How about a 240V summary channel?

As a briefly mentioned a few weeks ago, Sense initially correctly found a “heatpump” since the day it was installed, but detection has been spotty ever since and the numbers are wrong (e.g. only one day of brief activity in the last week, even though it was running every day). This is a multizone minisplit system and the outdoor condenser is the only 240V consumer in my household (except for the sense device :smiley: ) and all five indoor units get their power (also 240V) from the condenser, each via an insulated harness of wires and pipes.

Condenser and all indoor units are variable speed inverter driven, making it hard to define an exact signature, of course. Still, just looking at the trace, my eyes can immediately tell when it is on!

I am not sure if this is really true, but I would expect a 100% correlation on the consumption of the two phases, which should be easy to sort out by the sense device/software.

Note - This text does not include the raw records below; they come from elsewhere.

(* ===== verification/_CoqProject ===== *)
-Q . S2P
Prelude.v
Words.v
Slices.v
Text.v
CivilDate.v
Feistel.v
Base64.v
ChaCha.v
Sha256.v
Hkdf.v
Aes.v
Gcm.v
Obfs.v
ObfsMask.v
ObfsHeader.v
ObfsRoundtrip.v
Syslog.v
Sip.v
SipProofs.v
SipDate.v
Results.v
StrOps.v
Net.v
Config.v
ConfigProofs.v
ConfigPrint.v
SharedAddr.v
Batch.v
Proxy.v
ProxyTotal.v
ProxyTunnel.v
ProxyRouting.v
ProxySetup.v
Threads.v
ThreadsAlone.v
ThreadLogic.v
ThreadsProofs.v
Netlink.v
NetlinkParse.v
Frames.v
Links.v
LinksSpec.v
SimKernel.v
Tun.v
TunProofs.v
Routes.v
RoutesProofs.v
Loader.v
LoaderProofs.v
TcLoad.v
TcLaws.v
TcProofs.v
TcServe.v
TcManager.v
Daemon.v
DaemonLogic.v
DaemonSignals.v
DaemonProofs.v
DaemonClock.v
SimBpf.v
Build.v
DaemonExamples.v
Cli.v
Installer.v
InstallerProofs.v
WinRoute.v
WinRouteProofs.v
WinWfp.v
WinWfpProofs.v
Sockets.v
WinInstaller.v
BpfCommon.v
BpfEgress.v
BpfEgressProofs.v
BpfSend.v
BpfIngress.v
BpfReceive.v
BpfDeliver.v
BpfChannel.v
BpfSafe.v
(* ===== verification/Feistel.v ===== *)
(** * proto/feistel.rs: the 32-bit Feistel permutation and the token hash *)

From S2P Require Import Prelude Words.
Local Open Scope Z_scope.

Definition FEISTEL_SALT_PORTS : Z := 0xB7E15163.

(** [sip_hash32]: a multiply-rotate mix of [x] with the four round keys. *)
Definition sip_hash32 (x : Z) (rk : list Z) : Z :=
  let h := x in
  let h := wrapping_add 32 (wrapping_mul 32 h 0xcc9e2d51) (rk !!! 0%nat) in
  let h := rotate_left 32 h 15 in
  let h := wrapping_add 32 (wrapping_mul 32 h 0x1b873593) (rk !!! 1%nat) in
  let h := rotate_left 32 h 13 in
  let h := wrapping_add 32 (wrapping_mul 32 h 0xe6546b64) (rk !!! 2%nat) in
  let h := rotate_left 32 h 10 in
  let h := wrapping_add 32 (wrapping_mul 32 h 0x85ebca6b) (rk !!! 3%nat) in
  let h := Z.lxor h (shr h 16) in
  let h := wrapping_mul 32 h 0x85ebca6b in
  let h := Z.lxor h (shr h 13) in
  let h := wrapping_mul 32 h 0xc2b2ae35 in
  let h := Z.lxor h (shr h 16) in
  h.

Lemma sip_hash32_range x rk : is_u32 (sip_hash32 x rk).
Proof.
  unfold sip_hash32, wrapping_mul. cbv zeta. eauto 10 with gutd.
Qed.

(** The round function: [lo] and [k] as [u32]. *)
Definition feistel_f (lo k : Z) : Z :=
  Z.lxor (Z.lxor (wrapping_add 32 (wrapping_mul 32 lo 0x9E37) k) (shl 32 lo 3))
         (shr lo 5).

(** One round on the pair [(lo, hi)], and its inverse. *)
Definition feistel_round (st : Z * Z) (k : Z) : Z * Z :=
  let '(lo, hi) := st in
  let f := feistel_f lo k in
  let new_lo := Z.lxor hi (as_u16 (Z.land f 0xFFFF)) in
  (new_lo, lo).

Definition feistel_unround (st : Z * Z) (k : Z) : Z * Z :=
  let '(lo, hi) := st in
  let lo_old := hi in
  let f := feistel_f hi k in
  let hi_old := Z.lxor lo (as_u16 (Z.land f 0xFFFF)) in
  (lo_old, hi_old).

Definition feistel_split (x : Z) : Z * Z :=
  (as_u16 (Z.land x 0xFFFF), as_u16 (shr x 16)).

Definition feistel_join (st : Z * Z) : Z :=
  let '(lo, hi) := st in Z.lor (shl 32 hi 16) lo.

Definition feistel32 (x : Z) (rk : list Z) : Z :=
  feistel_join (foldl feistel_round (feistel_split x) rk).

(** The loop runs [i] over [(0..4).rev()]. *)
Definition feistel32_inv (x : Z) (rk : list Z) : Z :=
  feistel_join
    (foldl (λ st i, feistel_unround st (rk !!! i)) (feistel_split x) (rev (seq 0 4))).

(** ** Properties *)

Definition half_pair (st : Z * Z) : Prop := is_u16 st.1 ∧ is_u16 st.2.

Lemma feistel_split_half x : half_pair (feistel_split x).
Proof. split; simpl; auto with gutd. Qed.

Lemma feistel_round_half st k : half_pair st → half_pair (feistel_round st k).
Proof. destruct st as [lo hi]. intros [??]; split; simpl in *; auto with gutd. Qed.

Lemma feistel_unround_round st k : feistel_unround (feistel_round st k) k = st.
Proof. destruct st as [lo hi]. simpl. by rewrite lxor_involutive. Qed.

Lemma feistel_round_unround st k : feistel_round (feistel_unround st k) k = st.
Proof. destruct st as [lo hi]. simpl. by rewrite lxor_involutive. Qed.

Lemma feistel_join_range st : half_pair st → is_u32 (feistel_join st).
Proof.
  destruct st as [lo hi]. intros [Hl Hh]. simpl in *.
  apply lor_range; [lia|auto with gutd|]. by apply (in_width_mono 16).
Qed.

Lemma feistel_split_join st : half_pair st → feistel_split (feistel_join st) = st.
Proof.
  destruct st as [lo hi]. intros [Hl Hh]. simpl in *.
  unfold feistel_split. f_equal; apply Z.bits_inj'; intros i Hi.
  - rewrite wrap_testbit by lia. change 0xFFFF with (Z.ones 16).
    rewrite Z.land_spec, Z.lor_spec. unfold shl.
    rewrite wrap_testbit, Z.testbit_ones_nonneg by lia. case_decide.
    + rewrite decide_True by lia. rewrite Z.shiftl_spec_low by lia. simpl.
      destruct (Z.ltb_spec i 16); [|lia]. by rewrite andb_true_r.
    + symmetry. apply (testbit_above 16); [done|lia].
  - rewrite wrap_testbit by lia. unfold shr. rewrite Z.shiftr_spec by lia.
    rewrite Z.lor_spec. unfold shl. rewrite wrap_testbit by lia.
    rewrite (testbit_above 16 lo) by (done || lia). rewrite orb_false_r.
    case_decide; [rewrite decide_True by lia|].
    + rewrite Z.shiftl_spec by lia. f_equal. lia.
    + symmetry. apply (testbit_above 16); [done|lia].
Qed.

Lemma feistel_join_split x : is_u32 x → feistel_join (feistel_split x) = x.
Proof.
  intros Hx. unfold feistel_split, feistel_join, shl, shr.
  apply Z.bits_inj'. intros i Hi. rewrite Z.lor_spec.
  rewrite (wrap_testbit 16), (wrap_testbit 32) by lia.
  change 0xFFFF with (Z.ones 16). rewrite Z.land_spec, Z.testbit_ones_nonneg by lia.
  destruct (decide (i < 32)).
  - destruct (decide (i < 16)).
    + rewrite Z.shiftl_spec_low by lia. destruct (Z.ltb_spec i 16); [|lia].
      by rewrite andb_true_r.
    + rewrite Z.shiftl_spec, wrap_testbit, decide_True, Z.shiftr_spec by lia.
      rewrite orb_false_r. f_equal. lia.
  - rewrite decide_False by lia. simpl. symmetry.
    apply (testbit_above 32); [done|lia].
Qed.

Lemma feistel_rounds_half rk st : half_pair st → half_pair (foldl feistel_round st rk).
Proof.
  revert st. induction rk as [|k rk IH]; intros st H; simpl; [done|].
  by apply IH, feistel_round_half.
Qed.

Lemma feistel_unrounds_rounds rk st :
  foldl feistel_unround (foldl feistel_round st rk) (rev rk) = st.
Proof.
  revert st. induction rk as [|k rk IH]; intros st; [done|].
  cbn [rev foldl]. rewrite foldl_app. cbn [foldl]. rewrite IH.
  apply feistel_unround_round.
Qed.

Lemma feistel_rounds_unrounds rk st :
  foldl feistel_round (foldl feistel_unround st (rev rk)) rk = st.
Proof.
  revert st. induction rk as [|k rk IH]; intros st; [done|].
  cbn [rev foldl]. rewrite foldl_app. cbn [foldl].
  by rewrite feistel_round_unround, IH.
Qed.

(** The indexed, reversed loop of the inverse walks the reversed keys. *)
Lemma feistel32_inv_rev x rk : length rk = 4%nat →
  feistel32_inv x rk = feistel_join (foldl feistel_unround (feistel_split x) (rev rk)).
Proof. intros H. do 5 (destruct rk as [|? rk]; try done). Qed.

Lemma feistel32_range x rk : is_u32 (feistel32 x rk).
Proof. apply feistel_join_range, feistel_rounds_half, feistel_split_half. Qed.

(** [feistel32] is a permutation of the 32-bit words for every key
    schedule: [feistel32_inv] undoes it on every [u32], and it undoes
    [feistel32_inv]. *)
Theorem feistel32_bijective (x : Z) (rk : list Z) :
  is_u32 x → length rk = 4%nat →
  feistel32_inv (feistel32 x rk) rk = x ∧ feistel32 (feistel32_inv x rk) rk = x.
Proof.
  intros Hx Hrk. rewrite !feistel32_inv_rev by done. unfold feistel32. split.
  - rewrite feistel_split_join by apply feistel_rounds_half, feistel_split_half.
    by rewrite feistel_unrounds_rounds, feistel_join_split.
  - assert (H : ∀ l st, half_pair st → half_pair (foldl feistel_unround st l)).
    { induction l as [|k l IH]; intros [lo hi] [??]; simpl in *; [done|].
      apply IH. split; simpl; auto with gutd. }
    rewrite feistel_split_join by apply H, feistel_split_half.
    by rewrite feistel_rounds_unrounds, feistel_join_split.
Qed.

Lemma feistel32_bijective_witness :
  feistel32_inv (feistel32 0xDEADBEEF [1; 2; 3; 4]) [1; 2; 3; 4] = 0xDEADBEEF ∧
  feistel32 (feistel32_inv 0xDEADBEEF [1; 2; 3; 4]) [1; 2; 3; 4] = 0xDEADBEEF.
Proof. apply feistel32_bijective; [split; [lia|reflexivity]|reflexivity]. Defined.
(* ===== verification/Base64.v ===== *)
(** * proto/base64.rs: the Base64 codec of the syslog and SIP envelopes *)

From S2P Require Import Prelude Words Slices Text.
Local Open Scope Z_scope.

Definition ALPHABET : list Z :=
  bs "ABCDEFGHIJKLMNOPQRSTUVWXYZabcdefghijklmnopqrstuvwxyz0123456789+/".

Definition EQ_SIGN : Z := 61.  (* b'=' *)

Definition build_decode_table : outcome (list Z) :=
  table ← for_range 0 64
    (λ i table, a ← get ALPHABET i; put table (Z.to_nat a) (Z.of_nat i))
    (replicate 256 0xFF);
  put table (Z.to_nat EQ_SIGN) 0.

(** The [static DECODE_TABLE], evaluated at compile time. *)
Definition DECODE_TABLE : list Z :=
  Eval vm_compute in match build_decode_table with Done t => t | Panic => [] end.

(** [ALPHABET[v as usize]] and [DECODE_TABLE[b as usize]] *)
Definition enc_char (v : Z) : outcome Z := get ALPHABET (Z.to_nat v).
Definition dec_char (b : Z) : outcome Z := get DECODE_TABLE (Z.to_nat b).

(** The body of the [while i < len] loop, then the loop; [fuel] bounds the
    number of iterations. *)
Definition encode_step (input output : list Z) (i o : nat) : outcome (list Z) :=
  let len := length input in
  b0 ← get input i;
  b1 ← (if (i + 1 <? len)%nat then get input (i + 1) else Done 0);
  b2 ← (if (i + 2 <? len)%nat then get input (i + 2) else Done 0);
  c0 ← enc_char (shr b0 2);
  output ← put output o c0;
  c1 ← enc_char (Z.lor (shl 8 (Z.land b0 0x3) 4) (shr b1 4));
  output ← put output (o + 1) c1;
  output ← (if (i + 1 <? len)%nat
            then c2 ← enc_char (Z.lor (shl 8 (Z.land b1 0xF) 2) (shr b2 6));
                 put output (o + 2) c2
            else put output (o + 2) EQ_SIGN);
  if (i + 2 <? len)%nat
  then c3 ← enc_char (Z.land b2 0x3F); put output (o + 3) c3
  else put output (o + 3) EQ_SIGN.

Fixpoint encode_loop (fuel : nat) (input output : list Z) (i o : nat)
    : outcome (list Z * nat) :=
  if (i <? length input)%nat then
    match fuel with
    | O => Panic
    | S fuel =>
        output ← encode_step input output i o;
        encode_loop fuel input output (i + 3) (o + 4)
    end
  else Done (output, o).

(** [encode]: the updated output buffer and the number of bytes written. *)
Definition encode (input output : list Z) : outcome (list Z * nat) :=
  encode_loop (length input) input output 0 0.
(** Algorithm 1: [X . Y] on 128-bit integers, most significant bit first. *)
Definition mul_step (x : Z) (zv : Z * Z) (i : nat) : Z * Z :=
  let '(z, v) := zv in
  (if Z.testbit x (127 - Z.of_nat i) then Z.lxor z v else z,
   if Z.odd v then Z.lxor (v / 2) R else v / 2).

Definition mul (x y : Z) : Z := (foldl (mul_step x) (0, y) (seq 0 128)).1.

(** Zero padding to whole blocks. *)
Definition pad16 (d : list Z) : list Z := d ++ replicate (16 * div_ceil (length d) 16 - length d) 0.

(** Algorithm 2: GHASH over the blocks of [d], as integers. *)
Fixpoint ghash_blocks (n : nat) (h y : Z) (d : list Z) : Z :=
  match n with
  | O => y
  | S n => ghash_blocks n h (mul (Z.lxor y (from_be (take 16 d))) h) (drop 16 d)
  end.

Definition len64 (d : list Z) : list Z := u64_to_be_bytes (8 * Z.of_nat (length d)).

Definition ghash (h : Z) (a c : list Z) : Z :=
  let d := pad16 a ++ pad16 c ++ len64 a ++ len64 c in
  ghash_blocks (length d / 16) h 0 d.

(** Counter mode: the blocks [nonce || i + 2]. *)
Fixpoint ctr_stream (rk nonce : list Z) (i n : nat) : list Z :=
  match n with
  | O => []
  | S n => aes128_encrypt_block rk (nonce ++ u32_to_be_bytes (Z.of_nat i + 2))
             ++ ctr_stream rk nonce (S i) n
  end.

(** Algorithm 4: ciphertext and tag. *)
Definition encrypt (rk nonce aad p : list Z) : list Z * list Z :=
  let h := from_be (aes128_encrypt_block rk (replicate 16 0)) in
  let c := xor_bytes p (ctr_stream rk nonce 0 (div_ceil (length p) 16)) in
  let s := be_bytes 16 (ghash h aad c) in
  (c, xor_bytes (aes128_encrypt_block rk (nonce ++ [0; 0; 0; 1])) s).

End Sp800_38d.

(** ** The product *)

Definition block16 (l : list Z) : Prop := bytes l ∧ length l = 16%nat.

Lemma xor_block_wf a b : block16 a → block16 b → block16 (xor_block a b).
Proof.
  intros [??] [??]. split; [by apply xor_bytes_bytes|].
  unfold xor_block. rewrite length_zip_with. lia.
Qed.

Lemma from_be_xor_block a b : block16 a → block16 b →
  from_be (xor_block a b) = Z.lxor (from_be a) (from_be b).
Proof. intros [??] [??]. apply from_be_lxor; [done..|lia]. Qed.

(** The shift loop runs from the last byte down, so each byte still sees the
    unshifted byte before it. *)
Lemma gf_shift_loop v n : length v = 16%nat → (n ≤ 15)%nat →
  let w := foldl (λ v j, <[j := Z.lor (shr (v !!! j) 1) (shl 8 (v !!! (j - 1)%nat) 7)]> v)
             v (rev (seq (16 - n) n)) in
  length w = 16%nat ∧ ∀ i, w !!! i =
    if (16 - n <=? i)%nat && (i <? 16)%nat
    then Z.lor (shr (v !!! i) 1) (shl 8 (v !!! (i - 1)%nat) 7) else v !!! i.
Proof.
  intros Hl. induction n as [|n IH]; intros Hn w.
  { split; [done|]. intros i. destruct (Nat.leb_spec (16 - 0) i), (Nat.ltb_spec i 16);
      simpl; done || lia. }
  subst w. cbn [seq rev]. rewrite foldl_app. cbn [foldl].
  replace (S (16 - S n)) with (16 - n)%nat by lia.
  destruct IH as [IHl IH]; [lia|]. set (w := foldl _ v _) in *.
  split; [by rewrite length_insert|]. intros i.
  destruct (decide (i = 16 - S n)%nat) as [->|Hne].
  - rewrite list_lookup_total_insert_eq by lia. rewrite !IH.
    repeat case_bool; simpl; done || lia.
  - rewrite list_lookup_total_insert_ne by done. rewrite IH.
    repeat case_bool; simpl; done || lia.
Qed.

Lemma gf_shift_shr1 v : block16 v →
  gf_shift v = if Z.land (v !!! 15%nat) 1 =? 1
               then xor_block (shr1_bytes 0 v) (0xE1 :: replicate 15 0) else shr1_bytes 0 v.
Proof.
  intros [Hb Hl]. unfold gf_shift. cbv zeta.
  destruct (gf_shift_loop v 15 Hl ltac:(lia)) as [Hwl Hw].
  change (16 - 15)%nat with 1%nat in *. set (w := foldl _ v _) in *.
  assert (H : <[0%nat := shr (w !!! 0%nat) 1]> w = shr1_bytes 0 v).
  { apply list_eq_total; [by rewrite length_insert, length_shr1_bytes; lia|].
    rewrite length_insert. intros i Hi. rewrite lookup_shr1_bytes by lia.
    destruct i as [|i].
    - rewrite list_lookup_total_insert_eq by lia. rewrite Hw. simpl.
      unfold shl. rewrite Z.shiftl_0_l. by rewrite Z.lor_0_r.
    - rewrite list_lookup_total_insert_ne, Hw by lia.
      repeat case_bool; simpl; done || lia. }
  rewrite H. case_bool; [|done].
  pose proof (length_shr1_bytes 0 v) as Hsl.
  apply list_eq_total; [unfold xor_block; rewrite length_insert, length_zip_with; simpl; lia|].
  rewrite length_insert. intros i Hi. unfold xor_block.
  destruct (shr1_bytes 0 v) as [|b l]; [simpl in Hsl; lia|]. cbn [zip_with].
  destruct i as [|i]; [done|]. cbn [insert list_insert lookup_total list_lookup_total].
  assert (Hz : zip_with Z.lxor l (replicate 15 0) = l); [|by rewrite Hz].
  rewrite zip_with_replicate_r_eq by (simpl in Hsl; lia).
  rewrite <- (list_fmap_id l) at 2. apply list_fmap_ext. intros ???. apply Z.lxor_0_r.
Qed.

Couldn’t it add a second generic trace for “240V consumption”. In my case that would correspond to the minisplit system and would be all I need. I wonder how many false positives would occur if the math is implemented correctly?

I think it would be helpful for users to be able to see Power Meter breakouts for both legs, so you could observe 240V behaviors. I think there is a already a Wishlist item for that.

But I’m a bit stymied trying to think through the function that would match the 240V components on each leg given:

  • Random 120V “noise” on each leg
  • Possible multiple 240V device on and off in overlapping fashion
  • Unbalanced 240V consumption - some things like dryers and ovens have 120V functions like the controller, fans, motors, etc. tied to one leg so the numbers between legs can vary widely.

What kind of math function were you thinking of @altenbach ? Some kind of partial autocorrelation function between the legs ?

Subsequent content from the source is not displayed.